◆ **WHAT THE TASK REQUIRES**: Lines from the beginning of the entries up to and including the one with "addition ([Dtype]); [float64]" must be duplicated word for word; leave out all others.

(Collected data)

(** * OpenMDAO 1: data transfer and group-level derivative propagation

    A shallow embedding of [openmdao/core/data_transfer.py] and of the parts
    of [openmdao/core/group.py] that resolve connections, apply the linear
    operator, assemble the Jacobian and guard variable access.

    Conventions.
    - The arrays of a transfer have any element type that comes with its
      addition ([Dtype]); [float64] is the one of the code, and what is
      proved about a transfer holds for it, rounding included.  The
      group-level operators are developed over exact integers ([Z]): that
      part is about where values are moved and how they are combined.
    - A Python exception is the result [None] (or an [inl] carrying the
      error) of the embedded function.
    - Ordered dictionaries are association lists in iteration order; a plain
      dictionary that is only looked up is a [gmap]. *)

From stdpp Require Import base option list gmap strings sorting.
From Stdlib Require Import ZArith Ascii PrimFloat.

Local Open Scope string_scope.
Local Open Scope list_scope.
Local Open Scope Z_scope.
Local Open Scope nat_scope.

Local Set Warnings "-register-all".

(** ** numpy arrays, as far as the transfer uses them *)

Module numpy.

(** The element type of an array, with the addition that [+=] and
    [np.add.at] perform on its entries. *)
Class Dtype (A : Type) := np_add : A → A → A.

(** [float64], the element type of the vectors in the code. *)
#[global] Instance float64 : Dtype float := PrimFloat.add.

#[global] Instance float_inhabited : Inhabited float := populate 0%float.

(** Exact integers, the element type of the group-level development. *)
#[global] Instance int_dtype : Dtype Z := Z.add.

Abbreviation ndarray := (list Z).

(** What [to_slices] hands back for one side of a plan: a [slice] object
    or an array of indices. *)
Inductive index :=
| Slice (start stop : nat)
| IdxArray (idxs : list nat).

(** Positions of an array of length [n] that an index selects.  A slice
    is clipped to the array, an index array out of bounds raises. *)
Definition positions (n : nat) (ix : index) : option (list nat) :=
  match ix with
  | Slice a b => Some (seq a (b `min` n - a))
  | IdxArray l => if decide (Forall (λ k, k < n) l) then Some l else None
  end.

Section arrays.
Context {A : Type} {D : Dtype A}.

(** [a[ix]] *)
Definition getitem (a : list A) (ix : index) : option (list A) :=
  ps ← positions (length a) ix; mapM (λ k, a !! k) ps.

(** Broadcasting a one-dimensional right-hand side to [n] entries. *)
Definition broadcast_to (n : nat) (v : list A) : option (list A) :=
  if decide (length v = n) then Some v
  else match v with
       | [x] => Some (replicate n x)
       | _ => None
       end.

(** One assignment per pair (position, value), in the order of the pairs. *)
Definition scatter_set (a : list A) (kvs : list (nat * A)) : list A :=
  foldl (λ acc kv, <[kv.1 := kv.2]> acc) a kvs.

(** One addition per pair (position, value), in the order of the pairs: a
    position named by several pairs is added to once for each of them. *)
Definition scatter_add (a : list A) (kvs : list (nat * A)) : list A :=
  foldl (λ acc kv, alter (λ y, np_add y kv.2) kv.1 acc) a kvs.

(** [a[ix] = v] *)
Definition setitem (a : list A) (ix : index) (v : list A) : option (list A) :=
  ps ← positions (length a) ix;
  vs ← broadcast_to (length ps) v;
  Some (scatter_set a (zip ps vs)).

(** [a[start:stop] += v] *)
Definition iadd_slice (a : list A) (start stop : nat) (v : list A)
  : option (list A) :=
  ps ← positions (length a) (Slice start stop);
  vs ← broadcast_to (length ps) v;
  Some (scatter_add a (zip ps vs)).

◆ **ANSWER TO THIS PROBLEM**:
(** * OpenMDAO 1: data transfer and group-level derivative propagation

    A shallow embedding of [openmdao/core/data_transfer.py] and of the parts
    of [openmdao/core/group.py] that resolve connections, apply the linear
    operator, assemble the Jacobian and guard variable access.

    Conventions.
    - The arrays of a transfer have any element type that comes with its
      addition ([Dtype]); [float64] is the one of the code, and what is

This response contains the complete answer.